(** What the consumer has seen so far; the second component is the first live
    counter, relative to [R]. *)
Definition consumer_ok h (R : Z) (c : consumer T) : Prop :=
  let next v := h !! Z.to_nat R = Some v in
  match c with
  | CIdle | CLoadRead | BLoadRead => True
  | CLoadWrite x | BLoadWrite x => x = wrap 64 R
  | CUse p => p = Z.to_nat (R mod cap) /\ R < Z.of_nat (length h)
  | CPop v => next v
  | CDestroy v x | CRelease v x => next v /\ x = wrap 64 R
  | BCopy x n todo copied =>
    x = wrap 64 R /\ 0 < n /\ R + n <= Z.of_nat (length h) /\
    copied = take (length copied) (drop (Z.to_nat R) h) /\
    todo = (fun i => Z.to_nat ((R + Z.of_nat i) mod cap)) <$> seq (length copied) (Z.to_nat n - length copied) /\
    (length copied <= Z.to_nat n)%nat
  | BRelease x n copied =>
    x = wrap 64 R /\ 0 < n /\ R + n <= Z.of_nat (length h) /\ copied = take (Z.to_nat n) (drop (Z.to_nat R) h)
  end.
Definition live_from (R : Z) (c : consumer T) : Z := match c with CRelease _ _ => R + 1 | _ => R end.

Record inv (evs : list (event T)) (s : system T) (R : Z) : Prop := mk_inv {
  inv_ring : ring_ok (the_ring s) (pushes evs) (live_from R (cons_ s)) R;
  inv_producer : producer_ok (the_ring s) (pushes evs) R (prod s);
  inv_consumer : consumer_ok (pushes evs) R (cons_ s);
  inv_pops : pops evs = take (Z.to_nat R) (pushes evs)
}.

Lemma slot_ok r h L R i : ring_ok r h L R -> slot r (wrap 64 i) = Z.to_nat (i mod cap).
Proof. intros H. unfold slot. rewrite (ok_mask _ _ _ _ H). by rewrite land_mask. Qed.

Lemma free_ok r h L R : ring_ok r h L R ->
  free_entries r (index_write_ r) (index_read_ r) = cap - 1 - (Z.of_nat (length h) - R).
Proof.
  intros H. unfold free_entries. rewrite (ok_mask _ _ _ _ H), (ok_read _ _ _ _ H), (ok_write _ _ _ _ H).
  rewrite free_diff. pose proof (ok_order _ _ _ _ H). pose proof (cap_bounds k Hk). apply wrap_small. unfold in_u. lia.
Qed.

Lemma entries_ok r h L R : ring_ok r h L R ->
  entries (index_write_ r) (index_read_ r) = Z.of_nat (length h) - R.
Proof.
  intros H. unfold entries. rewrite (ok_read _ _ _ _ H), (ok_write _ _ _ _ H), wrap_diff.
  pose proof (ok_order _ _ _ _ H). pose proof (cap_bounds k Hk). apply wrap_small. unfold in_u. lia.
Qed.

(** ** The four stores *)

Lemma construct_ok r h L R v : ring_ok r h L R -> Z.of_nat (length h) < R + (cap - 1) -> L <= R + 1 ->
  exists r', construct r (wrap 64 (Z.of_nat (length h))) v = Some r' /\
  ring_ok r' h L R /\ data_ r' !! Z.to_nat (Z.of_nat (length h) mod cap) = Some (Some v).
Proof.
  intros H Hr HL. pose proof (cap_bounds k Hk) as Hc. pose proof (ok_order _ _ _ _ H) as Ho.
  assert (Hs : slot r (wrap 64 (Z.of_nat (length h))) = Z.to_nat (Z.of_nat (length h) mod cap)) by (by eapply slot_ok).
  assert (Hb : 0 <= Z.of_nat (length h) mod cap < cap) by (apply Z.mod_pos_bound; lia).
  unfold construct. rewrite Hs. destruct (lookup_lt_is_Some_2 (data_ r) (Z.to_nat (Z.of_nat (length h) mod cap))) as [c ->].
  { rewrite (ok_data _ _ _ _ H). lia. }
  cbn [mbind option_bind]. eexists. split; [reflexivity|]. split.
  - split; try apply H; cbn [data_].
    + rewrite length_insert. apply H.
    + intros i x Hi Hx. pose proof (lookup_lt_Some _ _ _ Hx) as Hlt.
      rewrite list_lookup_insert_ne; [by apply (ok_cells _ _ _ _ H)|].
      pose proof (ok_live _ _ _ _ H). pose proof (slots_distinct k Hk (Z.of_nat i) (Z.of_nat (length h)) ltac:(lia)).
      pose proof (Z.mod_pos_bound (Z.of_nat i) cap ltac:(lia)). lia.
  - cbn [data_]. apply list_lookup_insert_eq. rewrite (ok_data _ _ _ _ H). lia.
Qed.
━━━━━━━━━━━━━━━━━━━━━━━━━━━━━━
= Exercise aim =
Word for word, copy out the records.

= Result =
(** What the consumer has seen so far; the second component is the first live
    counter, relative to [R]. *)
Definition consumer_ok h (R : Z) (c : consumer T) : Prop :=
  let next v := h !! Z.to_nat R = Some v in
  match c with
  | CIdle | CLoadRead | BLoadRead => True
  | CLoadWrite x | BLoadWrite x => x = wrap 64 R
  | CUse p => p = Z.to_nat (R mod cap) /\ R < Z.of_nat (length h)
  | CPop v => next v
  | CDestroy v x | CRelease v x => next v /\ x = wrap 64 R
  | BCopy x n todo copied =>
    x = wrap 64 R /\ 0 < n /\ R + n <= Z.of_nat (length h) /\
    copied = take (length copied) (drop (Z.to_nat R) h) /\
    todo = (fun i => Z.to_nat ((R + Z.of_nat i) mod cap)) <$> seq (length copied) (Z.to_nat n - length copied) /\
    (length copied <= Z.to_nat n)%nat
  | BRelease x n copied =>
    x = wrap 64 R /\ 0 < n /\ R + n <= Z.of_nat (length h) /\ copied = take (Z.to_nat n) (drop (Z.to_nat R) h)
  end.
Definition live_from (R : Z) (c : consumer T) : Z := match c with CRelease _ _ => R + 1 | _ => R end.

Record inv (evs : list (event T)) (s : system T) (R : Z) : Prop := mk_inv {
  inv_ring : ring_ok (the_ring s) (pushes evs) (live_from R (cons_ s)) R;
  inv_producer : producer_ok (the_ring s) (pushes evs) R (prod s);
  inv_consumer : consumer_ok (pushes evs) R (cons_ s);
  inv_pops : pops evs = take (Z.to_nat R) (pushes evs)
}.

Lemma slot_ok r h L R i : ring_ok r h L R -> slot r (wrap 64 i) = Z.to_nat (i mod cap).
Proof. intros H. unfold slot. rewrite (ok_mask _ _ _ _ H). by rewrite land_mask. Qed.

Lemma free_ok r h L R : ring_ok r h L R ->
  free_entries r (index_write_ r) (index_read_ r) = cap - 1 - (Z.of_nat (length h) - R).
Proof.
  intros H. unfold free_entries. rewrite (ok_mask _ _ _ _ H), (ok_read _ _ _ _ H), (ok_write _ _ _ _ H).
  rewrite free_diff. pose proof (ok_order _ _ _ _ H). pose proof (cap_bounds k Hk). apply wrap_small. unfold in_u. lia.
Qed.

Lemma entries_ok r h L R : ring_ok r h L R ->
  entries (index_write_ r) (index_read_ r) = Z.of_nat (length h) - R.
Proof.
  intros H. unfold entries. rewrite (ok_read _ _ _ _ H), (ok_write _ _ _ _ H), wrap_diff.
  pose proof (ok_order _ _ _ _ H). pose proof (cap_bounds k Hk). apply wrap_small. unfold in_u. lia.
Qed.

(** ** The four stores *)

Lemma construct_ok r h L R v : ring_ok r h L R -> Z.of_nat (length h) < R + (cap - 1) -> L <= R + 1 ->
  exists r', construct r (wrap 64 (Z.of_nat (length h))) v = Some r' /\
  ring_ok r' h L R /\ data_ r' !! Z.to_nat (Z.of_nat (length h) mod cap) = Some (Some v).
Proof.
  intros H Hr HL. pose proof (cap_bounds k Hk) as Hc. pose proof (ok_order _ _ _ _ H) as Ho.
  assert (Hs : slot r (wrap 64 (Z.of_nat (length h))) = Z.to_nat (Z.of_nat (length h) mod cap)) by (by eapply slot_ok).
  assert (Hb : 0 <= Z.of_nat (length h) mod cap < cap) by (apply Z.mod_pos_bound; lia).
  unfold construct. rewrite Hs. destruct (lookup_lt_is_Some_2 (data_ r) (Z.to_nat (Z.of_nat (length h) mod cap))) as [c ->].
  { rewrite (ok_data _ _ _ _ H). lia. }
  cbn [mbind option_bind]. eexists. split; [reflexivity|]. split.
  - split; try apply H; cbn [data_].
    + rewrite length_insert. apply H.
    + intros i x Hi Hx. pose proof (lookup_lt_Some _ _ _ Hx) as Hlt.
      rewrite list_lookup_insert_ne; [by apply (ok_cells _ _ _ _ H)|].
      pose proof (ok_live _ _ _ _ H). pose proof (slots_distinct k Hk (Z.of_nat i) (Z.of_nat (length h)) ltac:(lia)).
      pose proof (Z.mod_pos_bound (Z.of_nat i) cap ltac:(lia)). lia.
  - cbn [data_]. apply list_lookup_insert_eq. rewrite (ok_data _ _ _ _ H). lia.
Qed.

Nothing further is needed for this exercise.